_WORK INSTRUCTIONS:_ All that is needed is every line of the listing below that has "exact".

_RECORDS SUPPLIED:_
━━━━━━━━━━━━━━━━━━━━━━━━━━━━━━

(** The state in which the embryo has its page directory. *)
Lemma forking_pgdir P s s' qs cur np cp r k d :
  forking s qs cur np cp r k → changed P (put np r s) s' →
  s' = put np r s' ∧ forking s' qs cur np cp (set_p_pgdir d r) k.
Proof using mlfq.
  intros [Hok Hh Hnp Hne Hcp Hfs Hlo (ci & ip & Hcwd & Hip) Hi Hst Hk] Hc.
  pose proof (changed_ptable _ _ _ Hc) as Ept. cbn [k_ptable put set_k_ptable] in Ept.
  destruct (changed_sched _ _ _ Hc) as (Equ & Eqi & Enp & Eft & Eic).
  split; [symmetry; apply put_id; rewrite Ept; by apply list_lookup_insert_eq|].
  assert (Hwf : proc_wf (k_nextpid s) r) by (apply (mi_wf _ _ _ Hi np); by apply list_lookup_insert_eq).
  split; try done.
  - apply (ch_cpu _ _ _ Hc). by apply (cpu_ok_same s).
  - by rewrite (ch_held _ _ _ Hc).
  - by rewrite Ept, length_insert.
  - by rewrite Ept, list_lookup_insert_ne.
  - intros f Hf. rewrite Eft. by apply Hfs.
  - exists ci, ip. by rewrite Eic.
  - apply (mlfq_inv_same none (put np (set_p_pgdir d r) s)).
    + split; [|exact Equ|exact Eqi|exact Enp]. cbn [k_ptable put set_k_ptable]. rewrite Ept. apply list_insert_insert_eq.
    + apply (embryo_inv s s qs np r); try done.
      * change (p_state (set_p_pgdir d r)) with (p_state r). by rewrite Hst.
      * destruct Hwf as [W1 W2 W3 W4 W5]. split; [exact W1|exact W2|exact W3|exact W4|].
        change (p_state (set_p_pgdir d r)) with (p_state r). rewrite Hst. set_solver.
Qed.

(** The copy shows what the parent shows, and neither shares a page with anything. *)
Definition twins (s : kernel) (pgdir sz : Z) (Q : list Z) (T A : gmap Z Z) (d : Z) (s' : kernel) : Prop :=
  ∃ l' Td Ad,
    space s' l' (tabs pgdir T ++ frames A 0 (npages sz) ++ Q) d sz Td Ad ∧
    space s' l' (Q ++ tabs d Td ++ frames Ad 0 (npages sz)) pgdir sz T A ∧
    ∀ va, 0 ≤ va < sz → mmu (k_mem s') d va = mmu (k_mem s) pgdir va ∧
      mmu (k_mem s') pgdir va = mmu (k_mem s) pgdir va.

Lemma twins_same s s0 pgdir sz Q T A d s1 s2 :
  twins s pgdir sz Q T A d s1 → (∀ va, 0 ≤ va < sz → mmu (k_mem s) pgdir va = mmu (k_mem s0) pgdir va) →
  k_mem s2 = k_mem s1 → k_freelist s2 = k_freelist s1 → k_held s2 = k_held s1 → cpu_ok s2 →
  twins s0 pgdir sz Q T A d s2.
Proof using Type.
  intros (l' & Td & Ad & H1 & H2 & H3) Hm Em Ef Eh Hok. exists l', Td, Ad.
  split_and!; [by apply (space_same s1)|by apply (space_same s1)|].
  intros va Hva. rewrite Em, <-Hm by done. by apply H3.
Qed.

━━━━━━━━━━━━━━━━━━━━━━━━━━━━━━

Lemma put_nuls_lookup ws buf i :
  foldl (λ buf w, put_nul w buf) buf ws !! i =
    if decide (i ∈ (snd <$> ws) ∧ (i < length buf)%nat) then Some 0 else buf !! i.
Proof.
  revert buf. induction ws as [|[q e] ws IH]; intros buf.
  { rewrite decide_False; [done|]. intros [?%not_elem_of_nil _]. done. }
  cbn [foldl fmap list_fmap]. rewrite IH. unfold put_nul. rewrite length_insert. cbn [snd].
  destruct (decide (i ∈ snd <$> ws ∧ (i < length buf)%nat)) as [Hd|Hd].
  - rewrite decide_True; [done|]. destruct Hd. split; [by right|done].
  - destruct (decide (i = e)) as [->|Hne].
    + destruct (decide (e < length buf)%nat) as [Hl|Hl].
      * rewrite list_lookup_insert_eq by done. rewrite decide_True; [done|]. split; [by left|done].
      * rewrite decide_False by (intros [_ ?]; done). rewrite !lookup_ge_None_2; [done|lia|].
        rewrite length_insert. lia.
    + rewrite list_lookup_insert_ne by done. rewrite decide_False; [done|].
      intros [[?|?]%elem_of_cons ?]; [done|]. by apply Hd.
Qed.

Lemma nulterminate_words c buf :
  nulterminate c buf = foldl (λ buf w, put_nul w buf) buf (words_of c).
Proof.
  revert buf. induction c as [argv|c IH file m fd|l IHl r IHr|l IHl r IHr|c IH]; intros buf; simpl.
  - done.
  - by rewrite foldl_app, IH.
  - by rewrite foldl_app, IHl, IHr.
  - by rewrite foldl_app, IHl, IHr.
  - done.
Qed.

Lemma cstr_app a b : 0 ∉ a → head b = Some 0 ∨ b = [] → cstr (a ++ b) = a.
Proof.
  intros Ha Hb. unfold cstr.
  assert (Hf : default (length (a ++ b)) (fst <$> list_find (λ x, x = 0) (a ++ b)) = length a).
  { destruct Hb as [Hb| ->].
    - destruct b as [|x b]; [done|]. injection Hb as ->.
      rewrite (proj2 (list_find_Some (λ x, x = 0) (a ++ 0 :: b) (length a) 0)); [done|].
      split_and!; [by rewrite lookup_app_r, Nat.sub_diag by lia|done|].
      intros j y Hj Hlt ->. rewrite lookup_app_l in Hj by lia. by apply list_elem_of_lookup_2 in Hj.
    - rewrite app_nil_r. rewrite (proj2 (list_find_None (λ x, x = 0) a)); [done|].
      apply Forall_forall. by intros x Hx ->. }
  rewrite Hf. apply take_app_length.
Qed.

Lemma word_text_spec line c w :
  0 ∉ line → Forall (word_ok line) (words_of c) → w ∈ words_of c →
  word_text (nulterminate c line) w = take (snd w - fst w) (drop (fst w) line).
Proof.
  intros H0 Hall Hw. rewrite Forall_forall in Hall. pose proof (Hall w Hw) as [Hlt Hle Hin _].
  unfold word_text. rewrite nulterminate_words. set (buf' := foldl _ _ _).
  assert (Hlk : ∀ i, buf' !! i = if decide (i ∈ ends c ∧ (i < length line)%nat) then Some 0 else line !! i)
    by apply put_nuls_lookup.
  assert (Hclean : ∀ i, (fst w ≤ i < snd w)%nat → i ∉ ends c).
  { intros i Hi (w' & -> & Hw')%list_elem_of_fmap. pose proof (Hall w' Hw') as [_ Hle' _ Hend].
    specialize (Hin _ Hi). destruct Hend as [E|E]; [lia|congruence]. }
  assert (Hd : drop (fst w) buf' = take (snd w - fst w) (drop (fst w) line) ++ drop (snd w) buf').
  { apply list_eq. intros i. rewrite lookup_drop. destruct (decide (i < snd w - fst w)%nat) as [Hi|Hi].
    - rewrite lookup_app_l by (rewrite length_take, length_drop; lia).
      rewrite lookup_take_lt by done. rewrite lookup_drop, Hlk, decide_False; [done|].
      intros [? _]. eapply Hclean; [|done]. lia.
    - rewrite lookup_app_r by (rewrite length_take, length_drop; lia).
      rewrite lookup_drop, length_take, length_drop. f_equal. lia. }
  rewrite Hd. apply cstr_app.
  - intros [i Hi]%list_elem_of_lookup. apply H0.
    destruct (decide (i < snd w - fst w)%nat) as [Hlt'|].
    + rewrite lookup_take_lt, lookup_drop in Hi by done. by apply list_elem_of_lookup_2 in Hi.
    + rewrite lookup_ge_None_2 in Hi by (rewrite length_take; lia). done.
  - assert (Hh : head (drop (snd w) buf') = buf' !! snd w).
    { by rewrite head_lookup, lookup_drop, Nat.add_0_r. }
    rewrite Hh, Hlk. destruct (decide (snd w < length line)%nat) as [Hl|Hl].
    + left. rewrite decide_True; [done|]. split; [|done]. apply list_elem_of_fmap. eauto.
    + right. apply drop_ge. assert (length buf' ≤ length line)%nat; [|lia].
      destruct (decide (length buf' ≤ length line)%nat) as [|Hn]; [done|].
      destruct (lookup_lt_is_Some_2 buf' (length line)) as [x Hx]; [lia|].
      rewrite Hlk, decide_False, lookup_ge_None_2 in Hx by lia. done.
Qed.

━━━━━━━━━━━━━━━━━━━━━━━━━━━━━━

_REPLY:_
    + split; [|exact Equ|exact Eqi|exact Enp]. cbn [k_ptable put set_k_ptable]. rewrite Ept. apply list_insert_insert_eq.
      * destruct Hwf as [W1 W2 W3 W4 W5]. split; [exact W1|exact W2|exact W3|exact W4|].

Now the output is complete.